The DesignLights Consortium (DLC) has issued a Request for Proposals (RFP) seeking consultant services to assess and characterize the commercial market for LED light and wellness products. Proposals are due March 29. (Date corrected per updated press release)
“This market assessment comes as the DLC is in the midst of implementing new Solid-State Lighting Technical Requirements that encourage development and deployment of lighting that provides non-energy benefits such as improving end-user comfort,” DLC Executive Director and CEO Christina Halfpenny said. “We are confident this project will yield data to further inform our efforts to support products that improve the wellbeing and satisfaction of people in the built environment.”
The DLC is defining lighting for wellness as “optical radiation that stimulates the circadian, neuroendocrine and neurobehavioral systems in humans” as defined by the TM-18-18 publication from the Illuminating Engineering Society. The DLC Light and Wellness Market Assessment will focus on products designed and marketed to provide circadian lighting attributes such as differentiated spectral power distribution, color tuning to support different time-of-day protocols, optimized spatial distribution to increase vertical illuminance levels at the eye, and/or controllability that supports one or more of these attributes.
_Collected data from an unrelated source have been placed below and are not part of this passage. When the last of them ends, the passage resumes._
(** * news-service: query routing, ranking, cache guard and trending engine

    A shallow embedding of the Go sources
      internal/services/news   (NewsService: Query, determineStrategy, ...)
      internal/services/llm    (Extraction, Intent, LLMClient)
      internal/repo            (repository: the article store)
      internal/cache           (keys.go, redis.go)
      internal/services/trending (TrendingScorer)
      internal/middleware      (the rate limiter)
      internal/http            (NewsHandler: Query, Trending)
      internal/ingest          (Loader)
    followed by the properties established about them.

    Conventions.
    - [float64] is IEEE binary64, carried as [spec_float] with the
      operations of [SpecFloat] at precision 53 and maximal exponent 1024.
    - Go [int] is [Z]; [int32(x)] wraps.
    - A Go [string] is a [string]; [nil] pointers are [None].
    - [time.Time] is an instant in nanoseconds, a [Z].
    - A Go [error] is its message.
    - A slice is a list; a position in it is a [nat].  A loop whose number
      of turns is not fixed by its header runs on fuel that outlasts it.
    - The scores of the trending engine are real numbers: its formula is
      stated over [R], without the rounding of float64.
    - Library routines that the service only passes results of are the
      fields of the class [GoLibrary]; [json.Marshal] of an article and
      [strconv.ParseFloat] are the fields of [repo.GoJSON] and of
      [http.GoStrconv].
    - The order in which a Redis set lists its members, or a Go map its
      entries, after an insertion is the choice of [cache.Placement]: any
      arrangement of the members.
    - A handler is a function of the service it calls; what it writes is
      the status and the value handed to the encoder. *)

From Stdlib Require Import ZArith List String Ascii Bool Lia Permutation Sorted.
From Stdlib Require Import Floats.SpecFloat.
From Stdlib Require Import Reals Lra.
From stdpp Require Import gmap strings list fin_maps.

Local Open Scope string_scope.
Local Open Scope list_scope.
Local Open Scope Z_scope.

(* ===================================================================== *)
(** ** float64 *)
(* ===================================================================== *)

Module F64.

Definition prec : Z := 53.
Definition emax : Z := 1024.

Definition float64 : Type := spec_float.

Definition add : float64 -> float64 -> float64 := SFadd prec emax.
Definition sub : float64 -> float64 -> float64 := SFsub prec emax.
Definition mul : float64 -> float64 -> float64 := SFmul prec emax.
Definition div : float64 -> float64 -> float64 := SFdiv prec emax.
Definition sqrt : float64 -> float64 := SFsqrt prec emax.
Definition neg : float64 -> float64 := SFopp.

(** Go's [<], [<=], [>], [>=] and [==] on float64: all false on NaN. *)
Definition ltb (x y : float64) : bool := SFltb x y.
Definition leb (x y : float64) : bool := SFleb x y.
Definition gtb (x y : float64) : bool := ltb y x.
Definition geb (x y : float64) : bool := leb y x.
Definition eqb (x y : float64) : bool := SFeqb x y.

Definition is_nan (x : float64) : bool :=
  match x with S754_nan => true | _ => false end.

(** The integer [z], exactly (no rounding: the mantissa may exceed 53 bits). *)
Definition exact (z : Z) : float64 :=
  match z with
  | Z0 => S754_zero false
  | Zpos p => S754_finite false p 0
  | Zneg p => S754_finite true p 0
  end.

(** [float64(z)] for an integer [z]: rounded to nearest even. *)
Definition of_int (z : Z) : float64 := binary_normalize prec emax z 0 false.

(** The decimal literal [n * 10^(-k)], rounded to nearest even, as the Go
    compiler does for a constant and [strconv.ParseFloat] for a decimal
    text. *)
Definition dec (n : Z) (k : nat) : float64 :=
  SFdiv prec emax (exact n) (exact (10 ^ Z.of_nat k)).

(** Go's [int(f)]: truncation toward zero.  Outside the range of int64 (and
    on NaN) the conversion is implementation-specific; amd64 yields the
    smallest int64. *)
Definition min_int64 : Z := - 2 ^ 63.
Definition max_int64 : Z := 2 ^ 63 - 1.

Definition to_int (x : float64) : Z :=
  match x with
  | S754_zero _ => 0
  | S754_finite s m e =>
      let a := match e with
               | Z0 => Zpos m
               | Zpos _ => Z.shiftl (Zpos m) e
               | Zneg _ => Z.shiftr (Zpos m) (- e)
               end in
      let v := if s then - a else a in
      if (min_int64 <=? v) && (v <=? max_int64) then v else min_int64
  | _ => min_int64
  end.

(** A total key for the values other than NaN: [SFcompare] orders them by
    this key, lexicographically. *)
Definition key (x : float64) : Z * (Z * Z) :=
  match x with
  | S754_nan => (0, (0, 0))
  | S754_infinity true => (-2, (0, 0))
  | S754_finite true m e => (-1, (- e, - Zpos m))
  | S754_zero _ => (0, (0, 0))
  | S754_finite false m e => (1, (e, Zpos m))
  | S754_infinity false => (2, (0, 0))
  end.

Definition key_lt (a b : Z * (Z * Z)) : Prop :=
  fst a < fst b \/
  (fst a = fst b /\
   (fst (snd a) < fst (snd b) \/
    (fst (snd a) = fst (snd b) /\ snd (snd a) < snd (snd b)))).

End F64.

Abbreviation float64 := F64.float64.

Arguments F64.ltb : simpl never.
Arguments F64.leb : simpl never.
Arguments F64.gtb : simpl never.
Arguments F64.geb : simpl never.
Arguments F64.dec : simpl never.
Arguments F64.of_int : simpl never.

(* ===================================================================== *)
(** ** Package strings (the functions the service calls) *)
(* ===================================================================== *)

Module Strings.

(** [strings.ToLower] on ASCII text: the letters A-Z are mapped, every other
    byte is kept. *)
Definition lower (c : ascii) : ascii :=
  let n := nat_of_ascii c in
  if ((65 <=? n) && (n <=? 90))%nat then ascii_of_nat (n + 32) else c.

Fixpoint ToLower (s : string) : string :=
  match s with
  | EmptyString => EmptyString
  | String c s' => String (lower c) (ToLower s')
  end.

Fixpoint HasPrefix (s pre : string) : bool :=
  match pre, s with
  | EmptyString, _ => true
  | String _ _, EmptyString => false
  | String a pre', String b s' => if Ascii.eqb a b then HasPrefix s' pre' else false
  end.

(** [strings.Contains s substr]. *)
Fixpoint Contains (s substr : string) : bool :=
  if HasPrefix s substr then true
  else match s with
       | EmptyString => false
       | String _ s' => Contains s' substr
       end.

End Strings.

(* ===================================================================== *)
(** ** Package sort, and the other library routines the service calls *)
(* ===================================================================== *)

(** Routines of the Go runtime and library whose code is not part of the
    repository and whose results the service only passes on. *)
Class GoLibrary := {
  (** [xorshift.Next]: the next state of the generator of [breakPatterns_func],
      which is also the number drawn *)
  xorshift_Next : Z -> Z;
  (** [t.Format(time.RFC3339)] *)
  time_Format_RFC3339 : Z -> string;
  (** [math.Sin], [math.Cos], [math.Atan2] *)
  math_Sin : float64 -> float64;
  math_Cos : float64 -> float64;
  math_Atan2 : float64 -> float64 -> float64;
  (** the number a reader gets back from the text [fmt.Sprintf("%f", x)] *)
  fmt_f_value : float64 -> float64
}.

(** [sort.Slice] of Go 1.22 (zsortfunc.go): pattern-defeating quicksort.
    The slice is a list, changed by [Swap] only; positions are [nat]. *)
Module sort.

Local Open Scope nat_scope.

Section Sorting.
Context `{GoLibrary} {A : Type}.
Variable less : A -> A -> bool.

(** [data.Less(i, j)] and [data.Swap(i, j)] on the slice [data]. *)
Definition Less (data : list A) (i j : nat) : bool :=
  match data !! i, data !! j with
  | Some x, Some y => less x y
  | _, _ => false
  end.

Definition Swap (data : list A) (i j : nat) : list A :=
  match data !! i, data !! j with
  | Some x, Some y => <[j := x]> (<[i := y]> data)
  | _, _ => data
  end.

(** [insertionSort_func]: sorts data[a:b]. *)
Fixpoint insertion_shift (fuel : nat) (data : list A) (a j : nat) : list A :=
  match fuel with
  | O => data
  | S fuel =>
      if (a <? j)%nat && Less data j (j - 1)
      then insertion_shift fuel (Swap data j (j - 1)) a (j - 1)
      else data
  end.

Definition insertionSort_func (data : list A) (a b : nat) : list A :=
  fold_left (fun data i => insertion_shift (i - a) data a i) (seq (a + 1) (b - (a + 1))) data.

(** [siftDown_func] *)
Fixpoint siftDown_loop (fuel : nat) (data : list A) (root hi first : nat) : list A :=
  match fuel with
  | O => data
  | S fuel =>
      let child := (2 * root + 1)%nat in
      if (hi <=? child)%nat then data
      else
        let child := if ((child + 1 <? hi)%nat && Less data (first + child) (first + child + 1))
                     then (child + 1)%nat else child in
        if negb (Less data (first + root) (first + child)) then data
        else siftDown_loop fuel (Swap data (first + root) (first + child)) child hi first
  end.

Definition siftDown_func (data : list A) (lo hi first : nat) : list A :=
  siftDown_loop hi data lo hi first.

(** [heapSort_func] *)
Definition heapSort_func (data : list A) (a b : nat) : list A :=
  let first := a in
  let lo := 0%nat in
  let hi := (b - a)%nat in
  let data := fold_left (fun data i => siftDown_func data i hi first)
                        (rev (seq 0 ((hi - 1) / 2 + 1))) data in
  fold_left (fun data i => siftDown_func (Swap data first (first + i)) lo i first)
            (rev (seq 0 hi)) data.

(** The two scans of a partition: [i] moves up while [stay_i], [j] moves
    down while [stay_j]. *)
Fixpoint scan_up (fuel : nat) (stay : nat -> bool) (i j : nat) : nat :=
  match fuel with
  | O => i
  | S fuel => if (i <=? j)%nat && stay i then scan_up fuel stay (i + 1) j else i
  end.

Fixpoint scan_down (fuel : nat) (stay : nat -> bool) (i j : nat) : nat :=
  match fuel with
  | O => j
  | S fuel => if (i <=? j)%nat && stay j then scan_down fuel stay i (j - 1) else j
  end.

(** [partition_func] *)
Fixpoint partition_loop (fuel : nat) (data : list A) (a i j : nat) : list A * nat :=
  match fuel with
  | O => (data, j)
  | S fuel =>
      let i := scan_up (length data) (fun i => Less data i a) i j in
      let j := scan_down (length data) (fun j => negb (Less data j a)) i j in
      if (j <? i)%nat then (data, j)
      else partition_loop fuel (Swap data i j) a (i + 1) (j - 1)
  end.

Definition partition_func (data : list A) (a b pivot : nat) : list A * nat * bool :=
  let data := Swap data a pivot in
  let i := (a + 1)%nat in
  let j := (b - 1)%nat in
  let i := scan_up (length data) (fun i => Less data i a) i j in
  let j := scan_down (length data) (fun j => negb (Less data j a)) i j in
  if (j <? i)%nat then (Swap data j a, j, true)
  else
    let '(data, j) := partition_loop (length data) (Swap data i j) a (i + 1) (j - 1) in
    (Swap data j a, j, false).

(** [partitionEqual_func] *)
Fixpoint partitionEqual_loop (fuel : nat) (data : list A) (a i j : nat) : list A * nat :=
  match fuel with
  | O => (data, i)
  | S fuel =>
      let i := scan_up (length data) (fun i => negb (Less data a i)) i j in
      let j := scan_down (length data) (fun j => Less data a j) i j in
      if (j <? i)%nat then (data, i)
      else partitionEqual_loop fuel (Swap data i j) a (i + 1) (j - 1)
  end.

Definition partitionEqual_func (data : list A) (a b pivot : nat) : list A * nat :=
  partitionEqual_loop (length data) (Swap data a pivot) a (a + 1) (b - 1).

(** [partialInsertionSort_func] *)
Definition maxSteps : nat := 5.
Definition shortestShifting : nat := 50.

Fixpoint shift_left (fuel : nat) (data : list A) (j : nat) : list A :=
  match fuel with
  | O => data
  | S fuel =>
      if (1 <=? j)%nat then
        if negb (Less data j (j - 1)) then data
        else shift_left fuel (Swap data j (j - 1)) (j - 1)
      else data
  end.

Fixpoint shift_right (fuel : nat) (data : list A) (j b : nat) : list A :=
  match fuel with
  | O => data
  | S fuel =>
      if (j <? b)%nat then
        if negb (Less data j (j - 1)) then data
        else shift_right fuel (Swap data j (j - 1)) (j + 1) b
      else data
  end.

Fixpoint partialInsertionSort_loop (steps : nat) (data : list A) (a b i : nat) : list A * bool :=
  match steps with
  | O => (data, false)
  | S steps =>
      let i := scan_up (length data) (fun i => negb (Less data i (i - 1))) i (b - 1) in
      if (i =? b)%nat then (data, true)
      else if (b - a <? shortestShifting)%nat then (data, false)
      else
        let data := Swap data i (i - 1) in
        let data := if (2 <=? i - a)%nat then shift_left (length data) data (i - 1) else data in
        let data := if (2 <=? b - i)%nat then shift_right (length data) data (i + 1) b else data in
        partialInsertionSort_loop steps data a b i
  end.

Definition partialInsertionSort_func (data : list A) (a b : nat) : list A * bool :=
  partialInsertionSort_loop maxSteps data a b (a + 1).

(** [breakPatterns_func] *)
Definition bits_Len (n : nat) : nat :=
  match n with
  | O => O
  | _ => S (Nat.log2 n)
  end.

Definition nextPowerOfTwo (length : nat) : Z := 2 ^ Z.of_nat (bits_Len length).

Fixpoint breakPatterns_loop (steps : nat) (data : list A) (a length idx i : nat) (random : Z)
  (modulus : Z) : list A :=
  match steps with
  | O => data
  | S steps =>
      let random := xorshift_Next random in
      let other := Z.to_nat (Z.land random (modulus - 1)) in
      let other := if (length <=? other)%nat then (other - length)%nat else other in
      breakPatterns_loop steps (Swap data (idx - 1 + i) (a + other)) a length idx (i + 1)
                         random modulus
  end.

Definition breakPatterns_func (data : list A) (a b : nat) : list A :=
  let length := (b - a)%nat in
  if (8 <=? length)%nat then
    breakPatterns_loop 3 data a length (a + (length / 4) * 2 - 1) 0 (Z.of_nat length)
                       (nextPowerOfTwo length)
  else data.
The project will cover the commercial office, education (K through higher education) and health care (including nursing and long-term care facilities) segments of the commercial lighting market. It does not include germicidal and antibacterial/antimicrobial lighting products, products marketed for light therapy, or product categories not included on the DLC’s Solid-State Lighting Qualified Products List (such as consumer- and residential-grade products).
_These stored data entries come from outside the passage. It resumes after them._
(** * RomKit: the device-info source cache, lookup and merge engine

    A shallow embedding of [RomKit/orgposter/device_info_reader.py]
    (class [DeviceInfoReader]) and the properties its specification states.

    Layout of the development:
    - [value]: the JSON-shaped Python values the class handles, with Python's
      truthiness ([py_truthy]), [==] ([py_eq]) and [str()] of hashable values;
    - [result] and [M]: exceptions, and exceptions over the mutable state of
      the program ([world]: [self.sources_cache], the lines printed, and the
      heap of dict objects that are passed around by reference);
    - the collaborators the class calls but does not define ([Collaborators]:
      PyGithub, the file system, [json], [extract_data], the [JSONReader]);
    - the methods, under their own names, in the order of the source;
    - the log formatter of [RomKit/utils/logger.py] ([Logger]);
    - the theorems. *)

From stdpp Require Import gmap strings list fin_maps pretty.
From Stdlib Require Import ZArith Ascii.

#[local] Set Warnings "-register-all".
#[local] Open Scope string_scope.

(** ** Values *)

(** JSON-shaped Python values.  A [dict] has string keys (it comes from
    [json.load]) and is a finite map: Python's [==] on dicts and every use the
    class makes of a record are insensitive to insertion order.  Numbers are
    integers; non-integral numbers are outside this model. *)
Inductive value : Type :=
  | VNone
  | VBool (b : bool)
  | VInt (z : Z)
  | VStr (s : string)
  | VList (l : list value)
  | VDict (d : gmap string value).

(** A record (Python: [Dict[str, Any]]): a device record of the OTA catalog,
    an item of a source, a source descriptor. *)
Abbreviation record := (gmap string value).

(** [bool(v)]: what [if v:] and [not v] test. *)
Definition py_truthy (v : value) : bool :=
  match v with
  | VNone => false
  | VBool b => b
  | VInt z => negb (z =? 0)%Z
  | VStr s => negb (bool_decide (s = ""))
  | VList l => negb (bool_decide (length l = 0%nat))
  | VDict d => negb (bool_decide (size d = 0%nat))
  end.

(** [a == b].  [bool] is a subclass of [int] ([True == 1]); values of
    different kinds are otherwise unequal; lists compare element-wise and
    dicts key-wise. *)
Fixpoint py_eq (a b : value) {struct a} : bool :=
  match a, b with
  | VNone, VNone => true
  | VBool x, VBool y => bool_decide (x = y)
  | VBool x, VInt z => (Z.b2z x =? z)%Z
  | VInt z, VBool y => (z =? Z.b2z y)%Z
  | VInt x, VInt y => (x =? y)%Z
  | VStr s, VStr t => bool_decide (s = t)
  | VList l1, VList l2 =>
      (fix go (l1 l2 : list value) {struct l1} : bool :=
         match l1, l2 with
         | [], [] => true
         | x :: xs, y :: ys => py_eq x y && go xs ys
         | _, _ => false
         end) l1 l2
  | VDict d1, VDict d2 =>
      bool_decide (dom d1 = dom d2) &&
      map_fold (fun k v acc =>
                  acc && match d2 !! k with
                         | Some v' => py_eq v v'
                         | None => false
                         end) true d1
  | _, _ => false
  end.

(** [isinstance(v, list)]. *)
Definition is_list (v : value) : bool :=
  match v with VList _ => true | _ => false end.

(** Hashable values: what can be a key of a Python dict.  Lists and dicts
    are unhashable. *)
Inductive hkey : Type :=
  | KNone
  | KBool (b : bool)
  | KInt (z : Z)
  | KStr (s : string).

Definition to_hkey (v : value) : option hkey :=
  match v with
  | VNone => Some KNone
  | VBool b => Some (KBool b)
  | VInt z => Some (KInt z)
  | VStr s => Some (KStr s)
  | VList _ | VDict _ => None
  end.

Definition of_hkey (k : hkey) : value :=
  match k with
  | KNone => VNone
  | KBool b => VBool b
  | KInt z => VInt z
  | KStr s => VStr s
  end.

(** Two keys address the same slot of a dict when they are [==]. *)
Definition hkey_eqb (a b : hkey) : bool := py_eq (of_hkey a) (of_hkey b).

(** [str(k)], what an f-string interpolates for [{k}]. *)
Definition py_str (k : hkey) : string :=
  match k with
  | KNone => "None"
  | KBool true => "True"
  | KBool false => "False"
  | KInt z => pretty z
  | KStr s => s
  end.

(** ** Exceptions *)

(** Instances of [Exception], which is what [except Exception] catches.
    [KeyError k] is raised by [d[k]] on a missing key, [TypeError] by hashing a
    list or a dict; [Raised] is any other exception a collaborator raises
    (network, file system, JSON syntax, projection). *)
Inductive exn : Type :=
  | KeyError (key : string)
  | TypeError (msg : string)
  | Raised (cls msg : string).

Inductive result (A : Type) : Type :=
  | Ok (a : A)
  | Raise (e : exn).
Arguments Ok {A} a.
Arguments Raise {A} e.

(** [d.get(k)] with a string literal [k]: [None] when the key is absent. *)
Definition dict_get (d : record) (k : string) : value :=
  default VNone (d !! k).

(** [d[k]] with a string literal [k]. *)
Definition dict_getitem (d : record) (k : string) : result value :=
  match d !! k with
  | Some v => Ok v
  | None => Raise (KeyError k)
  end.

(** [d.get(k)] with a computed key [k]: hashing [k] comes first, and a key
    that is not a string equals no key of a record. *)
Definition py_get (d : record) (k : value) : result value :=
  match k with
  | VStr s => Ok (dict_get d s)
  | VList _ | VDict _ => Raise (TypeError "unhashable type")
  | VNone | VBool _ | VInt _ => Ok VNone
  end.

(** ** The state of the program *)

(** One entry of [self.sources_cache]: [{"data": ..., "config": source}]. *)
Record source_entry : Type := SourceEntry {
  data : value;
  config : record;
}.

(** [self.sources_cache]: a Python dict, so insertion-ordered; the order is
    the order in which [_merge_sources_into_device] visits the sources. *)
Abbreviation cache := (list (hkey * source_entry)).

(** [name in c] / [c[name]]. *)
Fixpoint cache_get (c : cache) (name : hkey) : option source_entry :=
  match c with
  | [] => None
  | (k, e) :: rest => if hkey_eqb k name then Some e else cache_get rest name
  end.

(** [c[name] = e]: an existing key keeps its place (and the key object first
    inserted), a new key goes last. *)
Fixpoint cache_set (c : cache) (name : hkey) (e : source_entry) : cache :=
  match c with
  | [] => [(name, e)]
  | (k, e') :: rest =>
      if hkey_eqb k name then (k, e) :: rest
      else (k, e') :: cache_set rest name e
  end.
Services sought through RFP include identification of both market trends and barriers related to light and wellness products for the next five years. Among the issues the DLC is seeking to better understand are how market trends intersect with energy efficiency and controllability; how market trends may have changed due to COVID-19 impacts; whether barriers differ among market segments; and if there are barriers specific to the distribution chain. Those and other questions will be answered in a final report in late August 2021.